In neonates, asphyxia is a common cause of neuronal injury and often results in seizures. The authors evaluated whether blockade of α-amino-3- hydroxy-5-methylisoxazole-4-propionic acid (AMPA) receptors during asphyxia and early recovery with 2,3-dihydroxy-6-nitro-7-sulfamoylbenzo-(F)- quinoxaline (NBQX) ameliorates neurologic deficit and histopathology in 1- week-old piglets. Anesthetized piglets were exposed to a sequence of 30 minutes of hypoxia, 5 minutes of room air ventilation. 7 minutes of airway occlusion, and cardiopulmonary resuscitation. Vehicle or NBQX was administered intravenously before asphyxia (30 mg/kg) and during the first 4 hours of recovery (15 mg/kg/h). Neuropathologic findings were evaluated at 96 hours of recovery by light microscopic and cytochrome oxidase histochemical study. Cardiac arrest occurred at 5 to 6 minutes of airway occlusion, and cardiopulmonary resuscitation restored spontaneous circulation independent of treatment modalities in about 2 to 3 minutes.

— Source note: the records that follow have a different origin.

Lemma build_sync_request_spec force now v x : exists infos conn foreign x',
  build_sync_request force now v x (dst_peer_id x) = (infos, conn, foreign, x') /\ touched x x' /\
  infos = none_if_empty (stale_infos v x) /\ conn_sent force v x conn /\
  foreign = none_if_empty (foreign_items (stale_foreign v x)).
Proof.
  unfold build_sync_request. destruct (build_route_info_spec now v x) as (x1 & -> & Ht1).
  destruct (touched_fields _ _ Ht1) as (<- & _).
  destruct (build_conn_info_spec force now v x1) as (o & x2 & -> & Ht2 & Ho).
  destruct (build_foreign_spec now v x2) as (x3 & -> & Ht3). do 4 eexists. split; [done|].
  split; [by repeat (etrans; [eassumption|])|]. split; [done|]. split; [by eapply conn_sent_touched|].
  destruct (stale_touched v x x2) as [_ ->]; [by etrans | done].
Qed.

(** Either there is something to say, and the request says it, or not. *)
Lemma sync_begin_spec force now as_init v x :
  (exists rq raws x', sync_begin force now as_init v x = (Some (rq, raws), x') /\
     touched (with_need_sync false x) x' /\ says force v x rq /\
     raws = option_map (build_sync_route_raw_req (raw_peer_infos (synced_route_info v))) (rq_peer_infos rq)) \/
  (exists x', sync_begin force now as_init v x = (None, x') /\ touched x x' /\ silent force v x).
Proof.
  unfold sync_begin.
  destruct (build_sync_request_spec force now v x) as (i & c & f & x' & -> & Ht & -> & Hc & ->).
  destruct (bool_decide _ && _ && _ && _ && _) eqn:E.
  - right. apply andb_prop in E as [E _]. apply andb_prop in E as [E _]. apply andb_prop in E as [E E3].
    apply andb_prop in E as [E1 E2]. apply bool_decide_eq_true in E1. apply none_if_empty_None in E1.
    eexists; split; [done|]. split; [done|].
    split; [done|]. split; [by destruct c|]. by destruct (stale_foreign v x).
  - left. do 3 eexists. split; [done|]. split; [|split; [by constructor | done]].
    destruct Ht as (p & c' & f & -> & Hp). by exists p, c', f.
Qed.

Lemma silent_begin force now v x : silent force v x -> need_sync_initiator_info x = false ->
  exists x', sync_begin force now false v x = (None, x').
Proof.
  intros (Hi & Hc & Hf) Hn. unfold sync_begin.
  destruct (build_sync_request_spec force now v x) as (i & c & f & x' & -> & Ht & -> & Ho & ->).
  destruct (touched_fields _ _ Ht) as (_ & -> & _). rewrite Hi, Hf, Hn. unfold conn_sent in Ho. rewrite Hc in Ho.
  destruct c as [[b|l]|]; [by destruct Ho | by destruct Ho as (_ & ? & _) | by eexists].
Qed.
End requests.

(** ** Responses *)

Definition infos_told (rq : SyncRouteInfoRequest) : list (PeerId * Z) :=
  (fun i => (ri_peer_id i, ri_version i)) <$> default [] (rq_peer_infos rq).
Definition conns_told (rq : SyncRouteInfoRequest) : list (PeerId * Z) :=
  (fun p => (piv_peer_id p, piv_version p)) <$> default [] (conn_versions <$> rq_conn_info rq).
Definition foreign_told (rq : SyncRouteInfoRequest) : list (ForeignKey * Z) :=
  foreign_versions (default [] (rq_foreign rq)).

Definition others (dst : PeerId) (l : list (PeerId * Z)) : list (PeerId * Z) := base.filter (fun kv => kv.1 <> dst) l.
Definition foreign_others (dst : PeerId) (l : list (ForeignKey * Z)) : list (ForeignKey * Z) :=
  base.filter (fun kv => fk_peer_id kv.1 <> dst) l.

Definition well_keyed (rq : SyncRouteInfoRequest) : Prop :=
  Forall (fun i => is_Some (fi_key i) /\ is_Some (fi_value i)) (default [] (rq_foreign rq)).

(** [x'] is [x] after learning that the other side has session id [id] and
    holds what [rq] tells. *)
Record learned (now dst id : Z) (rq : SyncRouteInfoRequest) (x x' : SyncRouteSession) : Prop := {
  ln_infos : dst_saved_peer_info_versions x' =
    save_all now (others dst (infos_told rq)) (dst_saved_peer_info_versions (update_dst_session_id id x));
  ln_conns : dst_saved_conn_info_version x' =
    save_all now (others dst (conns_told rq)) (dst_saved_conn_info_version (update_dst_session_id id x));
  ln_foreign : dst_saved_foreign_network_versions x' =
    save_all now (foreign_others dst (foreign_told rq)) (dst_saved_foreign_network_versions x);
  ln_dst : dst_peer_id x' = dst_peer_id x;
  ln_id : dst_session_id x' = id;
  ln_my_id : my_session_id x' = my_session_id x;
  ln_we : we_are_initiator x' = we_are_initiator x;
  ln_need : need_sync_initiator_info x' = need_sync_initiator_info x
}.

Lemma others_infos dst l : (fun i => (ri_peer_id i, ri_version i)) <$> base.filter (fun i => ri_peer_id i <> dst) l =
  others dst ((fun i => (ri_peer_id i, ri_version i)) <$> l).
Proof.
  induction l as [|i l IH]; simpl; [done|]. unfold others in *. rewrite !filter_cons. simpl.
  case_decide; simpl; [f_equal|]; exact IH.
Qed.

Lemma others_conns dst l : (fun p => (piv_peer_id p, piv_version p)) <$> base.filter (fun p => piv_peer_id p <> dst) l =
  others dst ((fun p => (piv_peer_id p, piv_version p)) <$> l).
Proof.
  induction l as [|i l IH]; simpl; [done|]. unfold others in *. rewrite !filter_cons. simpl.
  case_decide; simpl; [f_equal|]; exact IH.
Qed.

Lemma update_dst_session_id_fields id x :
  dst_session_id (update_dst_session_id id x) = id /\
  dst_peer_id (update_dst_session_id id x) = dst_peer_id x /\
  my_session_id (update_dst_session_id id x) = my_session_id x /\
  we_are_initiator (update_dst_session_id id x) = we_are_initiator x /\
  need_sync_initiator_info (update_dst_session_id id x) = need_sync_initiator_info x /\
  dst_saved_foreign_network_versions (update_dst_session_id id x) = dst_saved_foreign_network_versions x.
Proof. unfold update_dst_session_id. destruct (Z.eqb_spec id (dst_session_id x)) as [->|]; done. Qed.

Neurologic deficit over the 96- hour recovery period was not ameliorated by NBQX. Seizure activity began after 24 to 48 hours in 7 of 10 animals with vehicle and in 9 of 10 of animals with NBQX. In each group, four animals died in status epilepticus. Neuropathologic outcomes were not improved by NBQX. The density of remaining viable neurons was decreased in parietal cortex and putamen by NBQX treatment. Metabolic defects in cytochrome oxidase activity were worsened by NBQX treatment. Seizure activity during recovery was associated with reduced neuronal viability in neocortex and striatum in piglets from both groups that survived for 96 hours. This neonatal model of asphyxic cardiac arrest and resuscitation generates neurologic deficits, clinical seizure activity, and selective damage in regions of basal ganglia and sensorimotor cortex. In contrast to other studies in mature brain, AMPA receptor blockade with NBQX failed to protect against neurologic damage in the immature piglet and worsened postasphyxic histopathologic outcome in neocortex and putamen.